TASK INSTRUCTIONS
Search the entries below for "that". Report each line where it occurs.

EXTRACTED DATA
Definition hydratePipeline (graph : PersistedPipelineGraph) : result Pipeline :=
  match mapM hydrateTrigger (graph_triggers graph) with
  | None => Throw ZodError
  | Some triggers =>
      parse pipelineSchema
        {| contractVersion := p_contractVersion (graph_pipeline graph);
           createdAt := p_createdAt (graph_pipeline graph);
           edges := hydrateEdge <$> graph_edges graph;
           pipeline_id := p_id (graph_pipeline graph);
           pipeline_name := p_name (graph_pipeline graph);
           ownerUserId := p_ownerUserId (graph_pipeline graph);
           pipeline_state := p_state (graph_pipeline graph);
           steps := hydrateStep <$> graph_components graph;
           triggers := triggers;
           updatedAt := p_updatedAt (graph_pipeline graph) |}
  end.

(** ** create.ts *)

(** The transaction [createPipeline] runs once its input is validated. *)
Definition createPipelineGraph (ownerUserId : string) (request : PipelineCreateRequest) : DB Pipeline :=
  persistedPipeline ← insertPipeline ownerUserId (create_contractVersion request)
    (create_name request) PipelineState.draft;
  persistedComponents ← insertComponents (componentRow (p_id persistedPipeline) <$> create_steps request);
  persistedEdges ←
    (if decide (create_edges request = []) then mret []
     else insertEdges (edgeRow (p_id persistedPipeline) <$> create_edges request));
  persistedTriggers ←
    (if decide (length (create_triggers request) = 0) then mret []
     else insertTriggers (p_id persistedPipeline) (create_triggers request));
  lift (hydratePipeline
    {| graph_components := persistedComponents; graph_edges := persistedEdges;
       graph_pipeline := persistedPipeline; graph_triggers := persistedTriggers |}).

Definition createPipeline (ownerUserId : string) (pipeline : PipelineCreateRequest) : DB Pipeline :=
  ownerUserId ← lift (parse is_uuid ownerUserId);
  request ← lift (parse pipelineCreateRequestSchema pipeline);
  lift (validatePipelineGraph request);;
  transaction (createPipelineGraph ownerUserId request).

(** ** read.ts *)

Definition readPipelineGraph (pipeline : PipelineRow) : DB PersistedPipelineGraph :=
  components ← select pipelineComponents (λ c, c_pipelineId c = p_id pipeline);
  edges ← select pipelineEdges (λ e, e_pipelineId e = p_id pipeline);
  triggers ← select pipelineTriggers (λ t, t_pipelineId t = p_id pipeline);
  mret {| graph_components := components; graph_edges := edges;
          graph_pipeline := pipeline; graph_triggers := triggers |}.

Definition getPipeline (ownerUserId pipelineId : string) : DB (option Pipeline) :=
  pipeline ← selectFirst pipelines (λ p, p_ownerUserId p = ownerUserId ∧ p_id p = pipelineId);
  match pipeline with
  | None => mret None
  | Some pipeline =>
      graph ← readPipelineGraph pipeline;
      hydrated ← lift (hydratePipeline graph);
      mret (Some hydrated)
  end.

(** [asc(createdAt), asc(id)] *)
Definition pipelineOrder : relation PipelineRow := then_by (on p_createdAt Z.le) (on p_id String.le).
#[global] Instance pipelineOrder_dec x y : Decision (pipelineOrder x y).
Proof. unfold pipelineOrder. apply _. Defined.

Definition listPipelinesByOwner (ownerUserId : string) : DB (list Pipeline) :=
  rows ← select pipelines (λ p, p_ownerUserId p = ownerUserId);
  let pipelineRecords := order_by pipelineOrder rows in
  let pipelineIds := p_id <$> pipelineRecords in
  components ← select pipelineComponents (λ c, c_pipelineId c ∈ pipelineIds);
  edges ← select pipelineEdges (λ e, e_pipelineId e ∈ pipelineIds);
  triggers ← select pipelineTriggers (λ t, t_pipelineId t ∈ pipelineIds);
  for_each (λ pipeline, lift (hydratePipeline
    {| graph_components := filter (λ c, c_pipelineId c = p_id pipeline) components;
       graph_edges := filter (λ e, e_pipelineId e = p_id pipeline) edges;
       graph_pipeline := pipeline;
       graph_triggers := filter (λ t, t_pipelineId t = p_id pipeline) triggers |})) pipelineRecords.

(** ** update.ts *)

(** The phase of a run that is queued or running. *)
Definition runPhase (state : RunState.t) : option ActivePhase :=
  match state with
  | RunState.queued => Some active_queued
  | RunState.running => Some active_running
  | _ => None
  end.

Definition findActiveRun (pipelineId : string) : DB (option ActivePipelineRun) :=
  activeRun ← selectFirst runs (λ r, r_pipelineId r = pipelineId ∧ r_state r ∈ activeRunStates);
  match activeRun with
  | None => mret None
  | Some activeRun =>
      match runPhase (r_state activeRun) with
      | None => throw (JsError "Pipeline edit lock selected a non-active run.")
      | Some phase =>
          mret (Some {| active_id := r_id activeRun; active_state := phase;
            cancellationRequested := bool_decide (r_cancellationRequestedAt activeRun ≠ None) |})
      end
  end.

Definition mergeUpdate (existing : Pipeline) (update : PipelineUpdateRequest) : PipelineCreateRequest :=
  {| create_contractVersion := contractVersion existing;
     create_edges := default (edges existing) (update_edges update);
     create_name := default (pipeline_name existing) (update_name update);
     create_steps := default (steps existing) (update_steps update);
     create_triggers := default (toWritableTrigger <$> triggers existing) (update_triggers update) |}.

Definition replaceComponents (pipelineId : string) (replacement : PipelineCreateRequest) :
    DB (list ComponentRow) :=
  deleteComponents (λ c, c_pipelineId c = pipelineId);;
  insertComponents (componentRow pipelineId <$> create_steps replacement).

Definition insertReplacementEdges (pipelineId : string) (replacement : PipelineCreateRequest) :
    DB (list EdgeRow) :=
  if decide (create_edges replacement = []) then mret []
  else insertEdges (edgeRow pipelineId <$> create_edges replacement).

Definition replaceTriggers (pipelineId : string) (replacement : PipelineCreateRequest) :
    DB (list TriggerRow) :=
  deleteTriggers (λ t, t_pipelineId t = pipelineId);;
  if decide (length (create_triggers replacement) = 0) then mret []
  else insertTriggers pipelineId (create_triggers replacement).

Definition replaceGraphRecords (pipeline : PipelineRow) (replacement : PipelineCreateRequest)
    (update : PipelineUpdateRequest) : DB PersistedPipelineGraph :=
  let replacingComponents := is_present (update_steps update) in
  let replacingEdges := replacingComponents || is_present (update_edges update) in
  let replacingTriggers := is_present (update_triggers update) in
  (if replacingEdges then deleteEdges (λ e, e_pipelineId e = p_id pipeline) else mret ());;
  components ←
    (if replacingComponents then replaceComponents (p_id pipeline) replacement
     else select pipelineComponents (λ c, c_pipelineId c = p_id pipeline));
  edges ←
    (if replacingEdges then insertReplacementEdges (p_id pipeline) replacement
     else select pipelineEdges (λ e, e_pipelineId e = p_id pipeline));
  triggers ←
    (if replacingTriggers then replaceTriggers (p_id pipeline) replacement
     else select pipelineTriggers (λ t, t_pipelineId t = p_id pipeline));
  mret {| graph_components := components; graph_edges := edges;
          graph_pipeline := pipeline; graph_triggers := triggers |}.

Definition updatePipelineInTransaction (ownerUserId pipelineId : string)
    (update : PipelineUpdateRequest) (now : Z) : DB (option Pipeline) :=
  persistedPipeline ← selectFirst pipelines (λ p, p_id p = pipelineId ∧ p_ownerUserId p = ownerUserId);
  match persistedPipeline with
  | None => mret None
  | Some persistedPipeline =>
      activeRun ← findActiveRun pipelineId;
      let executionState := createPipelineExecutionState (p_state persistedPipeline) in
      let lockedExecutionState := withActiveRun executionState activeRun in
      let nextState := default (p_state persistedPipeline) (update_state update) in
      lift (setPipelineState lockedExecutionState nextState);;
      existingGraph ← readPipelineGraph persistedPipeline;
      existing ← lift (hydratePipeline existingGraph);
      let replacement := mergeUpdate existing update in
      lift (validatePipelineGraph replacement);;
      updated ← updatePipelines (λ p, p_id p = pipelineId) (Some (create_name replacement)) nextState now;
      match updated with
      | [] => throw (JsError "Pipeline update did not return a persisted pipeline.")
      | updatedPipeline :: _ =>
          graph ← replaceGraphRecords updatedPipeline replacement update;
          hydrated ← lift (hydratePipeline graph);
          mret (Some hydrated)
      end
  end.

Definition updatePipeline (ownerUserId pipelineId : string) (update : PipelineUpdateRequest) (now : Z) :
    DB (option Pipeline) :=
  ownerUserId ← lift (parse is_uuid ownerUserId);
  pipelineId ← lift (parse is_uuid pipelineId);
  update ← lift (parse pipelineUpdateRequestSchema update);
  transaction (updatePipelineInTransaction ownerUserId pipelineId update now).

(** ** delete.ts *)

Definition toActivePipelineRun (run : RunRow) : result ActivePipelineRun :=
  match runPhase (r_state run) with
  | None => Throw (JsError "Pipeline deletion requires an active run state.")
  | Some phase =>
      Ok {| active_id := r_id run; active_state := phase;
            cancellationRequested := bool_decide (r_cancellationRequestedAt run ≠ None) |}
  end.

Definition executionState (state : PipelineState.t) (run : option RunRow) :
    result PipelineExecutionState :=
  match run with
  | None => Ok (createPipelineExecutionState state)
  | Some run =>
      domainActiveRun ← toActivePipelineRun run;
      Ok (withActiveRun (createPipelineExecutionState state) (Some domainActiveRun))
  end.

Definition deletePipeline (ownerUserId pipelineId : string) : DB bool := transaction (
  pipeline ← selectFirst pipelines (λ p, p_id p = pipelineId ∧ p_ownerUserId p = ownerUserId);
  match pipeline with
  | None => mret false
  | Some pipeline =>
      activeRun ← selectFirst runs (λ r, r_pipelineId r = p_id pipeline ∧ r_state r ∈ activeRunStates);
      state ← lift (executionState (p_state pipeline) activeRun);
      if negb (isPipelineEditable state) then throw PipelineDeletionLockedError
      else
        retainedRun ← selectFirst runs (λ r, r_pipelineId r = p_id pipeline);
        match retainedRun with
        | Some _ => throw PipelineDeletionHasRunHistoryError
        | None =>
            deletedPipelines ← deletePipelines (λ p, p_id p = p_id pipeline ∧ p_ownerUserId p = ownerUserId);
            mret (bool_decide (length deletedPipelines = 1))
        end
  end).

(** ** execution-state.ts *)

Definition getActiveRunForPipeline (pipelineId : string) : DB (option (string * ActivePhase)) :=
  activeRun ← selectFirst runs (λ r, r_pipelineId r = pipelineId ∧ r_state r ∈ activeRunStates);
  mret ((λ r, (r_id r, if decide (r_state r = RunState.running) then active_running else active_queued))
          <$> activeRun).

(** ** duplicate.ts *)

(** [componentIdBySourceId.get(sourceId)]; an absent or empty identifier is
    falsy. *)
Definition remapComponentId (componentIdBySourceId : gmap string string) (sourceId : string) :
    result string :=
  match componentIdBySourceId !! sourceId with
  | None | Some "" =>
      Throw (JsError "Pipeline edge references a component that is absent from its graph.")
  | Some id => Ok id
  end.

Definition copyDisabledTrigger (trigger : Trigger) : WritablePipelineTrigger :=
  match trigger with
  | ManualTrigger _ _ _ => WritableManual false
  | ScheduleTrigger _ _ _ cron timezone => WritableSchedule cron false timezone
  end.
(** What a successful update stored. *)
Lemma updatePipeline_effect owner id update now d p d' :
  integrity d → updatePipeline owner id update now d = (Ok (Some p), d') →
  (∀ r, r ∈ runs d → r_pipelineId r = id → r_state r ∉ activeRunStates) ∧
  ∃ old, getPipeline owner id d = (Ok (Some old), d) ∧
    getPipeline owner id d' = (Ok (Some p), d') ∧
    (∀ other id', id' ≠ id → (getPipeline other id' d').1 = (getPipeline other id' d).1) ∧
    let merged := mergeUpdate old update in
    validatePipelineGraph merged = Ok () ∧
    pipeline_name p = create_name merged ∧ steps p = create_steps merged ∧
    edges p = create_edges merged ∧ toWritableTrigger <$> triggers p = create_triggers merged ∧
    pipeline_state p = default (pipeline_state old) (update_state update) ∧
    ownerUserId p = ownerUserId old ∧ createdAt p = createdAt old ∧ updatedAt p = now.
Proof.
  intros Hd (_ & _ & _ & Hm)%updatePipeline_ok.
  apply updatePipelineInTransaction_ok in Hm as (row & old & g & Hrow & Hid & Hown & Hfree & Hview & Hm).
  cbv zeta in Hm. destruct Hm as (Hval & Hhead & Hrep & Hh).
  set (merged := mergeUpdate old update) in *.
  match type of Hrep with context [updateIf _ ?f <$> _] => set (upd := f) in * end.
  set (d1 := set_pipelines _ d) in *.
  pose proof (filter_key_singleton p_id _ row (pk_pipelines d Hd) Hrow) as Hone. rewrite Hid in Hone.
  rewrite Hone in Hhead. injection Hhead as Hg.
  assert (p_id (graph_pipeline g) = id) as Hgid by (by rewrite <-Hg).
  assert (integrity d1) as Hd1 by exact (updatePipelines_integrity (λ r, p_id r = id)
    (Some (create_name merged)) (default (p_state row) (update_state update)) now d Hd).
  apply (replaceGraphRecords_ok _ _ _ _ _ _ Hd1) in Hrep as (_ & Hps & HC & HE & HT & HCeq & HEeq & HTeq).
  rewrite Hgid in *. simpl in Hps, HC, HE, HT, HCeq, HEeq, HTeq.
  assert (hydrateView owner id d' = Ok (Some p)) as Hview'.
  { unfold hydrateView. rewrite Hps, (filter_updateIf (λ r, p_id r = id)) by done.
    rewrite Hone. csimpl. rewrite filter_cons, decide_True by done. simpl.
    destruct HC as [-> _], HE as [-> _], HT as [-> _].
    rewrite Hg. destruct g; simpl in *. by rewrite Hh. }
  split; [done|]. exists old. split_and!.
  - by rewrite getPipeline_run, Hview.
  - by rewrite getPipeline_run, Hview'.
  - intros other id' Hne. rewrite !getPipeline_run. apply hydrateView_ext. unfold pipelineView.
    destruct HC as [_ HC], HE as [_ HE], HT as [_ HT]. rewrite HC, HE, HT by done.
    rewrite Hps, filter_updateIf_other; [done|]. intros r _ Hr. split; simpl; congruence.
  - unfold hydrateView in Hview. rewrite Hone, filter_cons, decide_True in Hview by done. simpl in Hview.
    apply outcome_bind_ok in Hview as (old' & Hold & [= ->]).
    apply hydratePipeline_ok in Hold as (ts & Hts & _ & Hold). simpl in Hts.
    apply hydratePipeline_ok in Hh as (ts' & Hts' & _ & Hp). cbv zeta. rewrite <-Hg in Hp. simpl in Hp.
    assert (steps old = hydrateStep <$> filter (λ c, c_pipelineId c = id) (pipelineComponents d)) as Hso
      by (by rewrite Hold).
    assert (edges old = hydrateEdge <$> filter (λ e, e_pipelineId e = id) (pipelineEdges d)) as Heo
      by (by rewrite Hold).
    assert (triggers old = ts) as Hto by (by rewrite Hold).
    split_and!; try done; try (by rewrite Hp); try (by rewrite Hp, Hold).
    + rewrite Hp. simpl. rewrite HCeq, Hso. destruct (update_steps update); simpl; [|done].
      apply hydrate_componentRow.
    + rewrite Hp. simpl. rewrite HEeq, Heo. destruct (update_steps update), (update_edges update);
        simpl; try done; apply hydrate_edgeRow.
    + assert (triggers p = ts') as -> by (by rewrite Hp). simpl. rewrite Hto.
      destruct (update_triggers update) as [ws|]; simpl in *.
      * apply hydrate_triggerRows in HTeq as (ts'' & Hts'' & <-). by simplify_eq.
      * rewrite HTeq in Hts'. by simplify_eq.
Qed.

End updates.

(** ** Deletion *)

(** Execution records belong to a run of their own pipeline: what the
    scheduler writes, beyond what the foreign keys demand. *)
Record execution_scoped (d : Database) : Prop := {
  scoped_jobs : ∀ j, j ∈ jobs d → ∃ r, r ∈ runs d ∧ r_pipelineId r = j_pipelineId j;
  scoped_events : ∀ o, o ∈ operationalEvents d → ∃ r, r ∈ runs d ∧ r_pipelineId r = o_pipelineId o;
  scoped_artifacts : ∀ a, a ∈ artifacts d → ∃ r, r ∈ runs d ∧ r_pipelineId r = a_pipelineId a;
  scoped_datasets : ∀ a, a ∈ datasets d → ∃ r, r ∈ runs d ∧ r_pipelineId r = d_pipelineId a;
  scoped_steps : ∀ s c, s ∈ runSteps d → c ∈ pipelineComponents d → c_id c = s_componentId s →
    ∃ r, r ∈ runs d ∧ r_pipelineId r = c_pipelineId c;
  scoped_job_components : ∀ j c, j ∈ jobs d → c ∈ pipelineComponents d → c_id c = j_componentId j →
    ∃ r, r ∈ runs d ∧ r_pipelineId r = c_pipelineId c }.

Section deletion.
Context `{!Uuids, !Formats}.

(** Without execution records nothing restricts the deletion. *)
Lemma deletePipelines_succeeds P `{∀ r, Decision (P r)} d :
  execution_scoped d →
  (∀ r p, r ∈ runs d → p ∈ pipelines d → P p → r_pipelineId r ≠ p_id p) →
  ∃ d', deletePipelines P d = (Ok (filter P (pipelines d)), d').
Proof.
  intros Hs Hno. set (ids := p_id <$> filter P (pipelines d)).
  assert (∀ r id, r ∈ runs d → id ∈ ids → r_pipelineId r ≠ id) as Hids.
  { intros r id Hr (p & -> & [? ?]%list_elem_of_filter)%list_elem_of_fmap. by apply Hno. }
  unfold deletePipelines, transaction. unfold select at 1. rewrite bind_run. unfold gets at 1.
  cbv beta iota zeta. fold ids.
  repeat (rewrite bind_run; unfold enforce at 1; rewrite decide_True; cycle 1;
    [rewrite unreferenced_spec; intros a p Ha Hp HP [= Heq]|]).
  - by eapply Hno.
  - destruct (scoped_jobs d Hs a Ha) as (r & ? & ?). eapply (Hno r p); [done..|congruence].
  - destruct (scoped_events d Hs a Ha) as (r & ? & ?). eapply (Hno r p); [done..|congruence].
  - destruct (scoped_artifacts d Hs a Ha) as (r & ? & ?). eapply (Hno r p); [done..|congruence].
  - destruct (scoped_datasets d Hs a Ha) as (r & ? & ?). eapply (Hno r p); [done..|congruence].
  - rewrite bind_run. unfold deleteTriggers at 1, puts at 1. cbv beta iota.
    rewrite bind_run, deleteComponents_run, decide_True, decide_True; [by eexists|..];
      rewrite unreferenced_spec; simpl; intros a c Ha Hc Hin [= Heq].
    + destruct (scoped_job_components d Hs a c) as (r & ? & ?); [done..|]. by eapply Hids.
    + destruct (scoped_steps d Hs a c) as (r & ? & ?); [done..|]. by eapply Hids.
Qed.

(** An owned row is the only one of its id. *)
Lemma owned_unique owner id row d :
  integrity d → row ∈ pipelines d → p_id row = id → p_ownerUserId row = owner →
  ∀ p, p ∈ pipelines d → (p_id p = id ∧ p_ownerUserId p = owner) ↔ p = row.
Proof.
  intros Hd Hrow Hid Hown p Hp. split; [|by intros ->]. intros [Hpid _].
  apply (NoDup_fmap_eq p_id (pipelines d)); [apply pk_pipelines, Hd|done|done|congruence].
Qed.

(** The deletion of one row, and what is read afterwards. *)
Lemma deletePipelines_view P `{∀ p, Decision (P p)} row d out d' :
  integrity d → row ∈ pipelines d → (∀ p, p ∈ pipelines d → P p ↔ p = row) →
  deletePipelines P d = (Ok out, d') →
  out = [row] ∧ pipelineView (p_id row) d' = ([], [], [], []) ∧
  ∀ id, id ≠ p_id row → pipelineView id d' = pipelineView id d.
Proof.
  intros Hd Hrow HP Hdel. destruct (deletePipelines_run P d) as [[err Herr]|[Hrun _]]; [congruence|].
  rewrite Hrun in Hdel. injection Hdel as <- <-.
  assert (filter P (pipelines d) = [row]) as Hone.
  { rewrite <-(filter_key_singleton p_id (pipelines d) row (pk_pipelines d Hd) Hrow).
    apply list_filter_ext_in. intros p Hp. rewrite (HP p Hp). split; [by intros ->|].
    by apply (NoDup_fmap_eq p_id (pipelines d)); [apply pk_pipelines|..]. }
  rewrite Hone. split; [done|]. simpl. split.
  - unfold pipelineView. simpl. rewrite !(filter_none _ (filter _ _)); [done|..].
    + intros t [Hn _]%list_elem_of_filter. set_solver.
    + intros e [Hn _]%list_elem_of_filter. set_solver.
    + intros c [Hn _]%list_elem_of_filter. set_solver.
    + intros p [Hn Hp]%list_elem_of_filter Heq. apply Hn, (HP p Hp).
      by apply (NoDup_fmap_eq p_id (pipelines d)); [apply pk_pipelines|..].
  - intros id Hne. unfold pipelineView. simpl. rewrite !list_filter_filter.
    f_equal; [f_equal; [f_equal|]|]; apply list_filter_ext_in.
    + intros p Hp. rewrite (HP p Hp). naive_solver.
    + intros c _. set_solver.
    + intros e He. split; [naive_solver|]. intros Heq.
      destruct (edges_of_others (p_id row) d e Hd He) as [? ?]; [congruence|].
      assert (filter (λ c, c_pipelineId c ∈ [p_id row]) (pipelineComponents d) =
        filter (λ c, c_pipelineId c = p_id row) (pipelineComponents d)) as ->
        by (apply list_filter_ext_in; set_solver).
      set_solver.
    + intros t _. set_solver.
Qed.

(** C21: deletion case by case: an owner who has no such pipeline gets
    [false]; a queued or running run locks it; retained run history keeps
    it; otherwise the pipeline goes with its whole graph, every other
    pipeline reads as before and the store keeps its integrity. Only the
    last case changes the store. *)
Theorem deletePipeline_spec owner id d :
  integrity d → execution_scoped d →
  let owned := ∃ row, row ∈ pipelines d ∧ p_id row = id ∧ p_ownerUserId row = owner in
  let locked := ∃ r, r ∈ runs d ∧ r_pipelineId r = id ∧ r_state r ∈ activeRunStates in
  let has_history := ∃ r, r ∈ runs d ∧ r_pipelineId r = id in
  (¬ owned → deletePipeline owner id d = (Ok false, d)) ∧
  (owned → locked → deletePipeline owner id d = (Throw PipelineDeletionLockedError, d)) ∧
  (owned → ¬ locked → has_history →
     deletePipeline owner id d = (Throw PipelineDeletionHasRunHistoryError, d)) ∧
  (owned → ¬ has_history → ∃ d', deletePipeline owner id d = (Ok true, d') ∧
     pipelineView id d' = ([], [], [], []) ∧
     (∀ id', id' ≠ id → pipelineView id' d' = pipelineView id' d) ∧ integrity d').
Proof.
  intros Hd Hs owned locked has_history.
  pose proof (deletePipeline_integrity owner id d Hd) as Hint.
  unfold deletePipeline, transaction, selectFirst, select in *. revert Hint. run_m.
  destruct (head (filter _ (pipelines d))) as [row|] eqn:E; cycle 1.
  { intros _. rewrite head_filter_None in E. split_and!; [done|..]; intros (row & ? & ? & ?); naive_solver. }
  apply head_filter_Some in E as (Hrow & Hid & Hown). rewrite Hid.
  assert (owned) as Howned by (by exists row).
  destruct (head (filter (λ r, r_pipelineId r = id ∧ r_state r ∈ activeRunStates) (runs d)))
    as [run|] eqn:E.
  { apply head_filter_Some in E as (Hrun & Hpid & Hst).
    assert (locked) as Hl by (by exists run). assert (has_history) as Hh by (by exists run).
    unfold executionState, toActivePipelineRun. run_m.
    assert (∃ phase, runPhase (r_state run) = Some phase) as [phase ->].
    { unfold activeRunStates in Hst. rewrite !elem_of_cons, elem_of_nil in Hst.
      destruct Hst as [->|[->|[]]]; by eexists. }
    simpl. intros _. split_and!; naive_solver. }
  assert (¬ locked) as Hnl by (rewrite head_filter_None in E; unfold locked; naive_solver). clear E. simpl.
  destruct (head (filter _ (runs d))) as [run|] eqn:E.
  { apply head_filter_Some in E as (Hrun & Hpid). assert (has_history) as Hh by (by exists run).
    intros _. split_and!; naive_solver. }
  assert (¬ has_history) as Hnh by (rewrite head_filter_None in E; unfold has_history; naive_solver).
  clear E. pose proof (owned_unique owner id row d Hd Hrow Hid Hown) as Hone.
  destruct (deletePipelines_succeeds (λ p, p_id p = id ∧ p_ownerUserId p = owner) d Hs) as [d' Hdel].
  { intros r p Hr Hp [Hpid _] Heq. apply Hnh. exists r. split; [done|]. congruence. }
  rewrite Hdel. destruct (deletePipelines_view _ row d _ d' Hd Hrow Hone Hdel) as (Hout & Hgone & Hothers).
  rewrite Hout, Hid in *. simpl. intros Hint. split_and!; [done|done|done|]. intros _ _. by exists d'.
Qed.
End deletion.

SOLVED EXERCISE
(** The phase of a run that is queued or running. *)
      Throw (JsError "Pipeline edge references a component that is absent from its graph.")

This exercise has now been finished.